» **TO DO**
Each record is to be repeated exactly as it stands below.

» **RECORDS FOR THE TASK**
Lemma last_occurrence_decides_witness :
  ∃ v, stored StoreFalse None = Some v ∧
       (<["print_stream" := VBool false]>
          (<["print_stream" := VBool true]> defaults) : gmap string value)
         !! "print_stream" = Some v.
Proof.
  apply (last_occurrence_decides [Occurrence "--print-stream" None]
           "--no-print-stream" None []
           (Argument "--no-print-stream" "print_stream" (VBool true) StoreFalse)).
  - reflexivity.
  - intros o' arg' a' Hin. apply elem_of_nil in Hin. destruct Hin.
  - reflexivity.
Defined.

End ArgparseFacts.

(** ** Configuration, once more *)

Section MoreConfigFacts.
Import Config.
Implicit Types (d cfg file creds cli : gmap string value) (k : string).

Lemma dict_filter_dom d k :
  k ∈ dom (dict_filter d) ↔ ∃ v, d !! k = Some v ∧ is_none v = false.
Proof.
  rewrite elem_of_dom, dict_filter_lookup. unfold is_Some.
  destruct (d !! k) as [v|]; [destruct (is_none v) eqn:Hn|].
  - split; [intros [? [=]] | intros (x & [= <-] & Hx); congruence].
  - split; [intros _; eauto | eauto].
  - split; [intros [? [=]] | intros (x & [=] & _)].
Qed.

Lemma check_required_cases cfg :
  (check_required cfg = Proceed ↔
   ∀ k, k ∈ REQUIRED_KEYS → ∃ v, cfg !! k = Some v ∧ is_none v = false) ∧
  (∀ status printed,
     check_required cfg = SysExit status printed →
     status = 1 ∧
     ∀ k, k ∈ printed ↔
          k ∈ REQUIRED_KEYS ∧ (cfg !! k = None ∨ cfg !! k = Some VNone)).
Proof.
  unfold check_required.
  destruct (decide (size (dom (dict_filter cfg) ∩ REQUIRED_KEYS)
                    < size REQUIRED_KEYS)%nat) as [Hlt|Hge].
  - split.
    + split; [discriminate|]. intros Hall. exfalso.
      apply short_of_required in Hlt as (k & Hk & Hout).
      apply Hout, dict_filter_dom, Hall, Hk.
    + intros status printed [= <- <-]. split; [reflexivity|].
      intros k. rewrite elem_of_difference, dict_filter_dom.
      split; intros [Hk Hmiss]; (split; [exact Hk|]).
      * destruct (cfg !! k) as [[]|]; eauto; exfalso; apply Hmiss; eauto.
      * intros (v & Hv & Hn). destruct Hmiss as [Hmiss | Hmiss];
          rewrite Hmiss in Hv; [discriminate|]. injection Hv as <-. discriminate.
  - split.
    + split; [|reflexivity]. intros _ k Hk. apply dict_filter_dom.
      destruct (decide (k ∈ dom (dict_filter cfg))) as [Hin|Hout]; [exact Hin|].
      exfalso. apply Hge, short_of_required. eauto.
    + intros ? ? [=].
Qed.

(** X5. The check of the required keys treats a key whose value is
    [None] like a key that is not there: it lets the run go on exactly
    when both required keys have a non-null value, and otherwise exits
    with status 1 after printing the required keys that are absent or
    null. *)
Theorem check_required_counts_null_as_missing cfg :
  (check_required cfg = Proceed ↔
   ∀ k, k ∈ REQUIRED_KEYS → ∃ v, cfg !! k = Some v ∧ is_none v = false) ∧
  (∀ status printed,
     check_required cfg = SysExit status printed →
     status = 1 ∧
     ∀ k, k ∈ printed ↔
          k ∈ REQUIRED_KEYS ∧ (cfg !! k = None ∨ cfg !! k = Some VNone)).
Proof. exact (check_required_cases cfg). Qed.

» **RESPONSE AREA**
Lemma last_occurrence_decides_witness :
  ∃ v, stored StoreFalse None = Some v ∧
       (<["print_stream" := VBool false]>
          (<["print_stream" := VBool true]> defaults) : gmap string value)
         !! "print_stream" = Some v.
Proof.
  apply (last_occurrence_decides [Occurrence "--print-stream" None]
           "--no-print-stream" None []
           (Argument "--no-print-stream" "print_stream" (VBool true) StoreFalse)).
  - reflexivity.
  - intros o' arg' a' Hin. apply elem_of_nil in Hin. destruct Hin.
  - reflexivity.
Defined.

End ArgparseFacts.

(** ** Configuration, once more *)

Section MoreConfigFacts.
Import Config.
Implicit Types (d cfg file creds cli : gmap string value) (k : string).

Lemma dict_filter_dom d k :
  k ∈ dom (dict_filter d) ↔ ∃ v, d !! k = Some v ∧ is_none v = false.
Proof.
  rewrite elem_of_dom, dict_filter_lookup. unfold is_Some.
  destruct (d !! k) as [v|]; [destruct (is_none v) eqn:Hn|].
  - split; [intros [? [=]] | intros (x & [= <-] & Hx); congruence].
  - split; [intros _; eauto | eauto].
  - split; [intros [? [=]] | intros (x & [=] & _)].
Qed.

Lemma check_required_cases cfg :
  (check_required cfg = Proceed ↔
   ∀ k, k ∈ REQUIRED_KEYS → ∃ v, cfg !! k = Some v ∧ is_none v = false) ∧
  (∀ status printed,
     check_required cfg = SysExit status printed →
     status = 1 ∧
     ∀ k, k ∈ printed ↔
          k ∈ REQUIRED_KEYS ∧ (cfg !! k = None ∨ cfg !! k = Some VNone)).
Proof.
  unfold check_required.
  destruct (decide (size (dom (dict_filter cfg) ∩ REQUIRED_KEYS)
                    < size REQUIRED_KEYS)%nat) as [Hlt|Hge].
  - split.
    + split; [discriminate|]. intros Hall. exfalso.
      apply short_of_required in Hlt as (k & Hk & Hout).
      apply Hout, dict_filter_dom, Hall, Hk.
    + intros status printed [= <- <-]. split; [reflexivity|].
      intros k. rewrite elem_of_difference, dict_filter_dom.
      split; intros [Hk Hmiss]; (split; [exact Hk|]).
      * destruct (cfg !! k) as [[]|]; eauto; exfalso; apply Hmiss; eauto.
      * intros (v & Hv & Hn). destruct Hmiss as [Hmiss | Hmiss];
          rewrite Hmiss in Hv; [discriminate|]. injection Hv as <-. discriminate.
  - split.
    + split; [|reflexivity]. intros _ k Hk. apply dict_filter_dom.
      destruct (decide (k ∈ dom (dict_filter cfg))) as [Hin|Hout]; [exact Hin|].
      exfalso. apply Hge, short_of_required. eauto.
    + intros ? ? [=].
Qed.

(** X5. The check of the required keys treats a key whose value is
    [None] like a key that is not there: it lets the run go on exactly
    when both required keys have a non-null value, and otherwise exits
    with status 1 after printing the required keys that are absent or
    null. *)
Theorem check_required_counts_null_as_missing cfg :
  (check_required cfg = Proceed ↔
   ∀ k, k ∈ REQUIRED_KEYS → ∃ v, cfg !! k = Some v ∧ is_none v = false) ∧
  (∀ status printed,
     check_required cfg = SysExit status printed →
     status = 1 ∧
     ∀ k, k ∈ printed ↔
          k ∈ REQUIRED_KEYS ∧ (cfg !! k = None ∨ cfg !! k = Some VNone)).
Proof. exact (check_required_cases cfg). Qed.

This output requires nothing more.